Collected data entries
Definition running_or_pending (pod : WorkloadPod) : bool :=
  bool_decide (wp_Phase pod = "Running") || bool_decide (wp_Phase pod = "Pending").

Definition HasNonInterruptWork : P bool :=
  let* f := gets id in
  let labels := PodNonInterruptLabels (sk_Spec (full_skyhook f)) in
  let* _ := lift (rwrap "error creating selector: %w" [] (LabelSelectorAsSelector labels)) in
  if selector_Empty labels then ret false
  else
    let* pods := wrap "error getting pods: %w" [] (list_selected_pods srv labels (f_name f)) in
    ret (any running_or_pending pods).

(** One pod of the drain: the errors so far, and whether there is one to wait for. *)
Definition drain_pod (options : Options) (acc : list error * bool) (pod : WorkloadPod) : P (list error * bool) :=
  let grace := GracePeriodSeconds options in
  let ns := wp_Namespace pod in
  let name := wp_Name pod in
  match dn_Action (DecidePod pod options) with
  | ActionIgnore => ret acc
  | ActionBlock => ret (acc.1, true)
  | ActionEvict =>
      let* e := try (wrap "error evicting pod [%s:%s]: %w" [ns; name] (must srv (EvictPod ns name grace))) in
      ret (acc.1 ++ option_list e, true)
  | ActionDelete =>
      let* e := try (wrap "error deleting pod [%s:%s]: %w" [ns; name] (must srv (RemovePod ns name grace))) in
      ret (acc.1 ++ option_list e, true)
  end.

Definition drain_pods (f : SkyhookNode) (pods : list WorkloadPod) : P bool :=
  let* '(errs, waitingForPods) := loop (drain_pod (drain_options f)) ([], false) pods in
  let* _ := lift (aggregate errs) in
  ret (negb waitingForPods).

(** Evict what is on the node now. *)
Definition evict_all : P bool :=
  let* f := gets id in
  let* pods := list_pods srv (f_name f) in
  match pods with [] => ret true | _ => drain_pods f pods end.

Definition DrainNode (now : Z) : P bool :=
  let* drained := IsDrained in
  if drained then let* _ := modify (on_node ClearDrainStart) in ret true
  else
    let* f := gets id in
    let* drainStartedAt :=
      lift (rwrap "error reading drain start for node [%s]: %w" [f_name f] (DrainStartedAt (full_Only f))) in
    match drainStartedAt with
    | None =>
        let* _ := modify (fun f => node_SetStatus StatusInProgress (on_node (StartDrain now) f)) in
        evict_all
    | Some _ =>
        if TimedOut drainStartedAt (f_drain_config f ≫= dc_Timeout) now
        then let* _ := modify (node_SetStatus StatusErroring) in ret false
        else evict_all
    end.

Definition EnsureNodeIsReadyForInterrupt (now : Z) : P bool :=
  let* f := gets id in
  let '(n, cordoned) := Cordon (full_Only f) in
  let* _ := modify (set_full_Only n) in
  if cordoned then ret false
  else
    let* hasWork := HasNonInterruptWork in
    if hasWork then ret false
    else wrap "error draining node [%s]: %w" [f_name f] (DrainNode now).

(* ------------------------------------------------------------------ *)
(** ** Jobs of a node *)

Definition unfinished (job : StageJob) : bool := negb (jobFinished (sj_Job job)).

Definition node_job_labels (nodeName : string) : gmap string string :=
  {[ prefixed_key "node" := nodeLabelValue nodeName ]}.

Definition HasRunningPackages : P bool :=
  let* f := gets id in
  let* jobs := wrap "error getting jobs: %w" [] (list_jobs srv (node_job_labels (f_name f)) [prefixed_key "name"]) in
  ret (any unfinished jobs).

Definition package_job_labels (nodeName skyhookName : string) (p : Package) : gmap string string :=
  {[ prefixed_key "name" := skyhookName; prefixed_key "package" := package_label p;
     prefixed_key "node" := nodeLabelValue nodeName ]}.

Definition JobExists {S} (nodeName skyhookName : string) (p : Package) : M api_call S bool :=
  let* jobs := wrap "error checking existing jobs: %w" [] (list_jobs srv (package_job_labels nodeName skyhookName p) []) in
  ret (any unfinished jobs).

Definition entryErroringAtStage (n : SkyhookNodeOnly) (p : Package) (stage : Stage) : bool :=
  match node_PackageStatus n (pkg_UniqueName p) with
  | Some status => bool_decide (ps_Stage status = stage) && bool_decide (ps_State status = StateErroring)
  | None => false
  end.

Definition handleExistingJob (want : StageJob) (p : Package) (stage : Stage) : P unit :=
  let name := job_Name (sj_Job want) in
  let* existing := wrap "error getting existing job %s: %w" [name] (read_job srv name) in
  match existing with
  | None => ret tt
  | Some existing =>
      let* f := gets id in
      if unfinished existing then
        let* matches := lift (jobMatchesPackage opts p existing (full_skyhook f) stage) in
        if matches then ret tt else delete_job_foreground srv existing
      else if negb (jobProcessed (sj_Job existing)) then ret tt
      else if jobFailedTerminally (sj_Job existing) && entryErroringAtStage (full_Only f) p stage then
        let* matches := lift (jobMatchesPackage opts p existing (full_skyhook f) stage) in
        if matches then ret tt else delete_job_foreground srv existing
      else delete_job_foreground srv existing
  end.

(* ------------------------------------------------------------------ *)
(** ** The node's metadata *)

Definition metadata_configmap (s : Skyhook) (node : Node) : ConfigMap :=
  {| cfg_Name := metadata_name s (n_Name node);
     cfg_Labels := {[ prefixed_key "skyhook-node-meta" := nw_Name (sk_nw s) ]};
     cfg_Annotations := {[ prefixed_key "name" := nw_Name (sk_nw s); prefixed_key "Node.name" := n_Name node ]};
     cfg_Data := {[ "annotations.json" := map_Marshal (n_Annotations node); "labels.json" := map_Marshal (n_Labels node);
                    "packages.json" := metadata_Marshal (NewSkyhookMetadata opts s) ]};
     cfg_OwnerReferences := [controllerRef (sk_nw s)] |}.

Definition UpsertNodeLabelsAnnotationsPackages {S} (s : Skyhook) (node : Node) : M api_call S unit :=
  if bool_decide (n_Labels node = ∅) && bool_decide (n_Annotations node = ∅) then ret tt
  else
    let newCM := metadata_configmap s node in
    let* existing := wrap "error getting config map: %w" [] (read_configmap srv (cfg_Name newCM)) in
    match existing with
    | None => wrap "error creating config map [%s]: %w" [cfg_Name newCM] (must srv (CreateConfigMap newCM))
    | Some existing =>
        if negb (bool_decide (cfg_Data existing = cfg_Data newCM))
        then wrap "error updating config map [%s]: %w" [cfg_Name newCM] (must srv (UpdateConfigMap newCM))
        else ret tt
    end.

Definition upsert_metadata : P unit :=
  let* f := gets id in
  wrap "error upserting node metadata configmap: %w" []
    (UpsertNodeLabelsAnnotationsPackages (full_skyhook f) (sn_Node (full_Only f))).

(* ------------------------------------------------------------------ *)
(** ** Starting a Job *)

Definition start_entry (p : Package) (stage : Stage) : SkyhookNode -> SkyhookNode :=
  node_Upsert (pkg_Ref p) (pkg_Image p) StateInProgress stage 0 (pkg_ContainerSHA p).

Work instructions:
Your reply should hold all the entries, each repeated without a single change.

Answer space:
Definition running_or_pending (pod : WorkloadPod) : bool :=
  bool_decide (wp_Phase pod = "Running") || bool_decide (wp_Phase pod = "Pending").

Definition HasNonInterruptWork : P bool :=
  let* f := gets id in
  let labels := PodNonInterruptLabels (sk_Spec (full_skyhook f)) in
  let* _ := lift (rwrap "error creating selector: %w" [] (LabelSelectorAsSelector labels)) in
  if selector_Empty labels then ret false
  else
    let* pods := wrap "error getting pods: %w" [] (list_selected_pods srv labels (f_name f)) in
    ret (any running_or_pending pods).

(** One pod of the drain: the errors so far, and whether there is one to wait for. *)
Definition drain_pod (options : Options) (acc : list error * bool) (pod : WorkloadPod) : P (list error * bool) :=
  let grace := GracePeriodSeconds options in
  let ns := wp_Namespace pod in
  let name := wp_Name pod in
  match dn_Action (DecidePod pod options) with
  | ActionIgnore => ret acc
  | ActionBlock => ret (acc.1, true)
  | ActionEvict =>
      let* e := try (wrap "error evicting pod [%s:%s]: %w" [ns; name] (must srv (EvictPod ns name grace))) in
      ret (acc.1 ++ option_list e, true)
  | ActionDelete =>
      let* e := try (wrap "error deleting pod [%s:%s]: %w" [ns; name] (must srv (RemovePod ns name grace))) in
      ret (acc.1 ++ option_list e, true)
  end.

Definition drain_pods (f : SkyhookNode) (pods : list WorkloadPod) : P bool :=
  let* '(errs, waitingForPods) := loop (drain_pod (drain_options f)) ([], false) pods in
  let* _ := lift (aggregate errs) in
  ret (negb waitingForPods).

(** Evict what is on the node now. *)
Definition evict_all : P bool :=
  let* f := gets id in
  let* pods := list_pods srv (f_name f) in
  match pods with [] => ret true | _ => drain_pods f pods end.

Definition DrainNode (now : Z) : P bool :=
  let* drained := IsDrained in
  if drained then let* _ := modify (on_node ClearDrainStart) in ret true
  else
    let* f := gets id in
    let* drainStartedAt :=
      lift (rwrap "error reading drain start for node [%s]: %w" [f_name f] (DrainStartedAt (full_Only f))) in
    match drainStartedAt with
    | None =>
        let* _ := modify (fun f => node_SetStatus StatusInProgress (on_node (StartDrain now) f)) in
        evict_all
    | Some _ =>
        if TimedOut drainStartedAt (f_drain_config f ≫= dc_Timeout) now
        then let* _ := modify (node_SetStatus StatusErroring) in ret false
        else evict_all
    end.

Definition EnsureNodeIsReadyForInterrupt (now : Z) : P bool :=
  let* f := gets id in
  let '(n, cordoned) := Cordon (full_Only f) in
  let* _ := modify (set_full_Only n) in
  if cordoned then ret false
  else
    let* hasWork := HasNonInterruptWork in
    if hasWork then ret false
    else wrap "error draining node [%s]: %w" [f_name f] (DrainNode now).

(* ------------------------------------------------------------------ *)
(** ** Jobs of a node *)

Definition unfinished (job : StageJob) : bool := negb (jobFinished (sj_Job job)).

Definition node_job_labels (nodeName : string) : gmap string string :=
  {[ prefixed_key "node" := nodeLabelValue nodeName ]}.

Definition HasRunningPackages : P bool :=
  let* f := gets id in
  let* jobs := wrap "error getting jobs: %w" [] (list_jobs srv (node_job_labels (f_name f)) [prefixed_key "name"]) in
  ret (any unfinished jobs).

Definition package_job_labels (nodeName skyhookName : string) (p : Package) : gmap string string :=
  {[ prefixed_key "name" := skyhookName; prefixed_key "package" := package_label p;
     prefixed_key "node" := nodeLabelValue nodeName ]}.

Definition JobExists {S} (nodeName skyhookName : string) (p : Package) : M api_call S bool :=
  let* jobs := wrap "error checking existing jobs: %w" [] (list_jobs srv (package_job_labels nodeName skyhookName p) []) in
  ret (any unfinished jobs).

Definition entryErroringAtStage (n : SkyhookNodeOnly) (p : Package) (stage : Stage) : bool :=
  match node_PackageStatus n (pkg_UniqueName p) with
  | Some status => bool_decide (ps_Stage status = stage) && bool_decide (ps_State status = StateErroring)
  | None => false
  end.

Definition handleExistingJob (want : StageJob) (p : Package) (stage : Stage) : P unit :=
  let name := job_Name (sj_Job want) in
  let* existing := wrap "error getting existing job %s: %w" [name] (read_job srv name) in
  match existing with
  | None => ret tt
  | Some existing =>
      let* f := gets id in
      if unfinished existing then
        let* matches := lift (jobMatchesPackage opts p existing (full_skyhook f) stage) in
        if matches then ret tt else delete_job_foreground srv existing
      else if negb (jobProcessed (sj_Job existing)) then ret tt
      else if jobFailedTerminally (sj_Job existing) && entryErroringAtStage (full_Only f) p stage then
        let* matches := lift (jobMatchesPackage opts p existing (full_skyhook f) stage) in
        if matches then ret tt else delete_job_foreground srv existing
      else delete_job_foreground srv existing
  end.

(* ------------------------------------------------------------------ *)
(** ** The node's metadata *)

Definition metadata_configmap (s : Skyhook) (node : Node) : ConfigMap :=
  {| cfg_Name := metadata_name s (n_Name node);
     cfg_Labels := {[ prefixed_key "skyhook-node-meta" := nw_Name (sk_nw s) ]};
     cfg_Annotations := {[ prefixed_key "name" := nw_Name (sk_nw s); prefixed_key "Node.name" := n_Name node ]};
     cfg_Data := {[ "annotations.json" := map_Marshal (n_Annotations node); "labels.json" := map_Marshal (n_Labels node);
                    "packages.json" := metadata_Marshal (NewSkyhookMetadata opts s) ]};
     cfg_OwnerReferences := [controllerRef (sk_nw s)] |}.

Definition UpsertNodeLabelsAnnotationsPackages {S} (s : Skyhook) (node : Node) : M api_call S unit :=
  if bool_decide (n_Labels node = ∅) && bool_decide (n_Annotations node = ∅) then ret tt
  else
    let newCM := metadata_configmap s node in
    let* existing := wrap "error getting config map: %w" [] (read_configmap srv (cfg_Name newCM)) in
    match existing with
    | None => wrap "error creating config map [%s]: %w" [cfg_Name newCM] (must srv (CreateConfigMap newCM))
    | Some existing =>
        if negb (bool_decide (cfg_Data existing = cfg_Data newCM))
        then wrap "error updating config map [%s]: %w" [cfg_Name newCM] (must srv (UpdateConfigMap newCM))
        else ret tt
    end.

Definition upsert_metadata : P unit :=
  let* f := gets id in
  wrap "error upserting node metadata configmap: %w" []
    (UpsertNodeLabelsAnnotationsPackages (full_skyhook f) (sn_Node (full_Only f))).

(* ------------------------------------------------------------------ *)
(** ** Starting a Job *)

Definition start_entry (p : Package) (stage : Stage) : SkyhookNode -> SkyhookNode :=
  node_Upsert (pkg_Ref p) (pkg_Image p) StateInProgress stage 0 (pkg_ContainerSHA p).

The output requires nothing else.